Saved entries
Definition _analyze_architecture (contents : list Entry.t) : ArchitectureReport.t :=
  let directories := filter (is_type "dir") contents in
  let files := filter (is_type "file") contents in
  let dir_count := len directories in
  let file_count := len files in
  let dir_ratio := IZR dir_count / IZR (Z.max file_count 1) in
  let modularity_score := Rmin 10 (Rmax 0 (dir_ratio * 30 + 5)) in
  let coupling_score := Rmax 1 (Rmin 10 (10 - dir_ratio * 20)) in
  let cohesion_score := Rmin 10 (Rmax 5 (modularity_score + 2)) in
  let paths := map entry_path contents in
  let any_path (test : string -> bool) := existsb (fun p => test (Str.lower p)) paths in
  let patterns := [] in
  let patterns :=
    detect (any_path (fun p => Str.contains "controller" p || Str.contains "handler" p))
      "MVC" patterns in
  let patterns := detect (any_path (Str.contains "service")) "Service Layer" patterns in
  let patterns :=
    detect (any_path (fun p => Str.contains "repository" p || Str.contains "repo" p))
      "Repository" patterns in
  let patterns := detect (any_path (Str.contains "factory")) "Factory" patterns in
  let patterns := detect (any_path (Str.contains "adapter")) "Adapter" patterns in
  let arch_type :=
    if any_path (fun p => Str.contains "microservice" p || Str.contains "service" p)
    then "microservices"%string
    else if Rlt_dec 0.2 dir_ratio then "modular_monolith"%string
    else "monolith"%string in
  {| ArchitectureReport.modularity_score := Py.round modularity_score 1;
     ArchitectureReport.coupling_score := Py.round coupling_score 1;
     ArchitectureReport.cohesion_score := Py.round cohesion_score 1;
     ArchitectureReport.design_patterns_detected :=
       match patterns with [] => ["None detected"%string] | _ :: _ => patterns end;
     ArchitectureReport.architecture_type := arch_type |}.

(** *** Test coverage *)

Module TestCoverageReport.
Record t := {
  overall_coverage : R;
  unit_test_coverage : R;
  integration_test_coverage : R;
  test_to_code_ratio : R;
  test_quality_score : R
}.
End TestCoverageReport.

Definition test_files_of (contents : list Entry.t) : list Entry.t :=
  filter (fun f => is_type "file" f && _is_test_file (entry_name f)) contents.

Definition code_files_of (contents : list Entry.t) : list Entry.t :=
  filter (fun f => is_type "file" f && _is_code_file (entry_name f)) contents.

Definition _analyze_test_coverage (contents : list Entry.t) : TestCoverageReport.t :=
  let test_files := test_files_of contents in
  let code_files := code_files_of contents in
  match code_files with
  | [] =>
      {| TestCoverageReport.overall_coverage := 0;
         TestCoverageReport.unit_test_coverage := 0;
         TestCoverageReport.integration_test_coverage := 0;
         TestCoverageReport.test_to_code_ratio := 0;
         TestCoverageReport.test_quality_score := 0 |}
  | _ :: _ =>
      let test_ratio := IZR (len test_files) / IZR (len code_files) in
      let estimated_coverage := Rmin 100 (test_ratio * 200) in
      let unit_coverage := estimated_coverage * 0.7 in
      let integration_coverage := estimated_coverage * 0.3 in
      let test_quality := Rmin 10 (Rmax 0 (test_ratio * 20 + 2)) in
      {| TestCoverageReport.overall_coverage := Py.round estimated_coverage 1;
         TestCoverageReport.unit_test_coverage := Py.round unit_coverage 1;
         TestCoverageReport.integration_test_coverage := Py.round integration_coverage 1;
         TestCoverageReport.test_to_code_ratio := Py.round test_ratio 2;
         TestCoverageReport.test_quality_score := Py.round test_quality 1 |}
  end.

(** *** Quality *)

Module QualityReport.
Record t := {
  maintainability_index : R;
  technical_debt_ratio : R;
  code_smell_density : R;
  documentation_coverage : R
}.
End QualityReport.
==
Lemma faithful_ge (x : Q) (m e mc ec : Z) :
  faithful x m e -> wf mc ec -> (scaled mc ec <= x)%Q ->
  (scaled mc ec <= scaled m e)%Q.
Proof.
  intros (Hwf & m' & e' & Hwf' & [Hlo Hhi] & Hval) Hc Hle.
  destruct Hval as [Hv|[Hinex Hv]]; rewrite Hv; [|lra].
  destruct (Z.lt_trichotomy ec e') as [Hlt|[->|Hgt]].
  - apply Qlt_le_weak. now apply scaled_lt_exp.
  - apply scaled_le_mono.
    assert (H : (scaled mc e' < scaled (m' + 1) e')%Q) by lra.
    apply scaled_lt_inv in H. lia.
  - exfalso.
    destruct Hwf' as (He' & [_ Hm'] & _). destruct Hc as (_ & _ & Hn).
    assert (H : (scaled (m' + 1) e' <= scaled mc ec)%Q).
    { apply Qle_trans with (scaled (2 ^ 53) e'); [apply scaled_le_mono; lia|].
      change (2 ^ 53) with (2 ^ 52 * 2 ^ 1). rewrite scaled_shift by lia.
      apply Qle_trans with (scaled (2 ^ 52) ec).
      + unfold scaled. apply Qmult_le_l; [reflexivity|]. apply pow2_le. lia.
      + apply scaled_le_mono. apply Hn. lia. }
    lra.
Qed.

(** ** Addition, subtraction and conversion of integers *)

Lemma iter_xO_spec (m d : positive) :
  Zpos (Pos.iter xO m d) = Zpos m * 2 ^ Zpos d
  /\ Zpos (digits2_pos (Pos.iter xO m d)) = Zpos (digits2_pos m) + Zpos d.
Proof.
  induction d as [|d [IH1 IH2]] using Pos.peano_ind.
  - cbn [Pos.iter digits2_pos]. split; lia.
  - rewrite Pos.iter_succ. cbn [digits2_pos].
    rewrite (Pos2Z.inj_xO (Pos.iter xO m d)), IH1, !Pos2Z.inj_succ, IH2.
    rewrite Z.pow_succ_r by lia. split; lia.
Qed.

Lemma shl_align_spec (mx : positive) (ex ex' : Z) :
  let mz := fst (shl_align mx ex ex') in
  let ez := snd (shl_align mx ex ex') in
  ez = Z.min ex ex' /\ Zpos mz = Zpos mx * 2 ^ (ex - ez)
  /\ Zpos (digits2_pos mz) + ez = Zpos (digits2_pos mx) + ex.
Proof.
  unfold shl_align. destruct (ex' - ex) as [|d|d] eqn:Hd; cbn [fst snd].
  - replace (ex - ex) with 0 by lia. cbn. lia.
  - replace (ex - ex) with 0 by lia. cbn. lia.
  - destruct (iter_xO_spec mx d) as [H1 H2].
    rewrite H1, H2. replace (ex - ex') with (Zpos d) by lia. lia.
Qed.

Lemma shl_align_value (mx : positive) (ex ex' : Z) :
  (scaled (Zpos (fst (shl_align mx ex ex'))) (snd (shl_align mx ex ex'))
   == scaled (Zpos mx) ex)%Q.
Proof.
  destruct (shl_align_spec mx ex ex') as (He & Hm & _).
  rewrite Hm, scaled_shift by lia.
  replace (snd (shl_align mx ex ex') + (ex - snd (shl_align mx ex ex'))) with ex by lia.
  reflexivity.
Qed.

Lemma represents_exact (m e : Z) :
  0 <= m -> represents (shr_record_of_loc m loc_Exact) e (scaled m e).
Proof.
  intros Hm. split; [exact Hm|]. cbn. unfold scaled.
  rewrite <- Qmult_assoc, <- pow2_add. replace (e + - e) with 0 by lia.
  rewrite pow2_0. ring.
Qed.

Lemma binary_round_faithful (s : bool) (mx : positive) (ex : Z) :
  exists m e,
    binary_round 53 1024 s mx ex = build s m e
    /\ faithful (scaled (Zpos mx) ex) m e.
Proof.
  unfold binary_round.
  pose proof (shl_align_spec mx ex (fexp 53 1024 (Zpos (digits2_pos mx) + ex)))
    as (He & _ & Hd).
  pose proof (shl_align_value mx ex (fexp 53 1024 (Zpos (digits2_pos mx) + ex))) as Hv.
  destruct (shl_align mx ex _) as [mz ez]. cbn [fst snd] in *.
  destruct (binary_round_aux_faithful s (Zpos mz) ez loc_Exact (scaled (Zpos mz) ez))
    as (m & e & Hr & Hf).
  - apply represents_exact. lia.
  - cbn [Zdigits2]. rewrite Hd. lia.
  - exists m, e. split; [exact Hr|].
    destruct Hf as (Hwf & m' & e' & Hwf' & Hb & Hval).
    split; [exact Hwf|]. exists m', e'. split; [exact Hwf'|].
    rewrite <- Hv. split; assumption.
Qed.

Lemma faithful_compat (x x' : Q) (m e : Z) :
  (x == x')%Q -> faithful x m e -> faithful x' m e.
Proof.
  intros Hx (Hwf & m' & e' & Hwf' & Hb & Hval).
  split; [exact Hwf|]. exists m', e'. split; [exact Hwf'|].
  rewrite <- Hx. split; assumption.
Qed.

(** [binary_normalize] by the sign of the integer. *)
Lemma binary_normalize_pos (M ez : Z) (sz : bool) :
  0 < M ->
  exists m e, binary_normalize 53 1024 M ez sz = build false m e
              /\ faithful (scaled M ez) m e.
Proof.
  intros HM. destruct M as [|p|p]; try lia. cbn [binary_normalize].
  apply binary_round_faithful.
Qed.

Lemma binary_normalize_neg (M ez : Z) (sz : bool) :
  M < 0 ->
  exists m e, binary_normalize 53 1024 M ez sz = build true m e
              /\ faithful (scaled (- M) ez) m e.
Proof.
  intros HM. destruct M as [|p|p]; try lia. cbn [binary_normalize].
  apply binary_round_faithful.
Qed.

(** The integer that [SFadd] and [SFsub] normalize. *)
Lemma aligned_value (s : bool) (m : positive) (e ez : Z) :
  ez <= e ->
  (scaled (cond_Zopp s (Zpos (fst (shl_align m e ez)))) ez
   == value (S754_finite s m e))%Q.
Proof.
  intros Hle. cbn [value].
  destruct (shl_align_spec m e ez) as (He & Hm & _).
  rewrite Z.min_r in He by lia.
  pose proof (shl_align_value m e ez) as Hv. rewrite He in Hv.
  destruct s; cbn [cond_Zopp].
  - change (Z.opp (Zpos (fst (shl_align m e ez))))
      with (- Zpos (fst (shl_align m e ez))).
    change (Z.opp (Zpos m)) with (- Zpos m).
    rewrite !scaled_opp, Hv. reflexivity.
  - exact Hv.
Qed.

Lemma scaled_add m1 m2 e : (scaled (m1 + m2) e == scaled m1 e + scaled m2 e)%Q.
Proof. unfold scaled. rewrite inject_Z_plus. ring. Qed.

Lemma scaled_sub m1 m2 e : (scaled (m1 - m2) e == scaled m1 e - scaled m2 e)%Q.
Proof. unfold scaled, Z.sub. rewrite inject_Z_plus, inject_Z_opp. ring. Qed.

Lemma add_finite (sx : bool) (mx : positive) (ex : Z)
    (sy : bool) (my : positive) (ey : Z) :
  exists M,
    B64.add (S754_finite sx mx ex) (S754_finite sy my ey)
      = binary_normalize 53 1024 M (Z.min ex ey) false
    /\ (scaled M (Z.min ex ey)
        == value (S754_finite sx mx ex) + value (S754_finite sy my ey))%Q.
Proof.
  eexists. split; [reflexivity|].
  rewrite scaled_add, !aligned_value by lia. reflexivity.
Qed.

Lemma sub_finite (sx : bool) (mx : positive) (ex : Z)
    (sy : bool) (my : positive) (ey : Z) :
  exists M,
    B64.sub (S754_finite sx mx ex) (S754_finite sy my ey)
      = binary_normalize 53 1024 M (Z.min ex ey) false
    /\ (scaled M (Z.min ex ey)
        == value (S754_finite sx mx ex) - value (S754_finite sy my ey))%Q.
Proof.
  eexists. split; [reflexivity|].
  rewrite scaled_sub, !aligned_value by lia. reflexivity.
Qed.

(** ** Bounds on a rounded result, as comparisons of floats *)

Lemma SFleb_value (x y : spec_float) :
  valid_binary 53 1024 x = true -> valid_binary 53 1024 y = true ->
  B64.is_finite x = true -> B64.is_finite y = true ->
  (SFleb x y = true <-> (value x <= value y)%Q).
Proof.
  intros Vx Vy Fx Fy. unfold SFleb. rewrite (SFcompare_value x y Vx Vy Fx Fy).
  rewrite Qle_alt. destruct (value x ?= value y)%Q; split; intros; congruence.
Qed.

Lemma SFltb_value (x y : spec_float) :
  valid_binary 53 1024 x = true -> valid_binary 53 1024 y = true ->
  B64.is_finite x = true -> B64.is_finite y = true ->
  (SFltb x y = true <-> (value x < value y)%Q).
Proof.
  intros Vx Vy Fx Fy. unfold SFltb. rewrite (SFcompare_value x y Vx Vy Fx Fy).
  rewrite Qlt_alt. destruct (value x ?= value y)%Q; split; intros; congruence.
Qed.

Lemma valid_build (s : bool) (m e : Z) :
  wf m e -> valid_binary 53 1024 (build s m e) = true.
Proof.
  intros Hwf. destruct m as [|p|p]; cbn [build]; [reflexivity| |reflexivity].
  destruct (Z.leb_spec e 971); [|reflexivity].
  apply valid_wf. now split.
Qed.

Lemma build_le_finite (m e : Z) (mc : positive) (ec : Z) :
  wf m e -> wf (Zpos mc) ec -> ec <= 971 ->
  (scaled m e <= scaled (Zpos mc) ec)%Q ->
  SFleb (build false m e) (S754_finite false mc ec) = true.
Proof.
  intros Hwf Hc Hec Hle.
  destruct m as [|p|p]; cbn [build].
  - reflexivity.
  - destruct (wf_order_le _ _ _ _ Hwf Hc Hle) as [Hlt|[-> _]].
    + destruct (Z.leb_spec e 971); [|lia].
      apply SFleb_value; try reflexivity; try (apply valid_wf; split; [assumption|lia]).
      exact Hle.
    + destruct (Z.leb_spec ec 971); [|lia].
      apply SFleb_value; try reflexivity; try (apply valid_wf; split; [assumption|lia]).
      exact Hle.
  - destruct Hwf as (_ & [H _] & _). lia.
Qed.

**Exercise objective**
All that belongs in your answer is the stretch of entries above from the line with "Definition _analyze_architecture (contents" through the line with "let any_path (test", printed exactly.

**Response to the task**
Definition _analyze_architecture (contents : list Entry.t) : ArchitectureReport.t :=
  let directories := filter (is_type "dir") contents in
  let files := filter (is_type "file") contents in
  let dir_count := len directories in
  let file_count := len files in
  let dir_ratio := IZR dir_count / IZR (Z.max file_count 1) in
  let modularity_score := Rmin 10 (Rmax 0 (dir_ratio * 30 + 5)) in
  let coupling_score := Rmax 1 (Rmin 10 (10 - dir_ratio * 20)) in
  let cohesion_score := Rmin 10 (Rmax 5 (modularity_score + 2)) in
  let paths := map entry_path contents in
  let any_path (test : string -> bool) := existsb (fun p => test (Str.lower p)) paths in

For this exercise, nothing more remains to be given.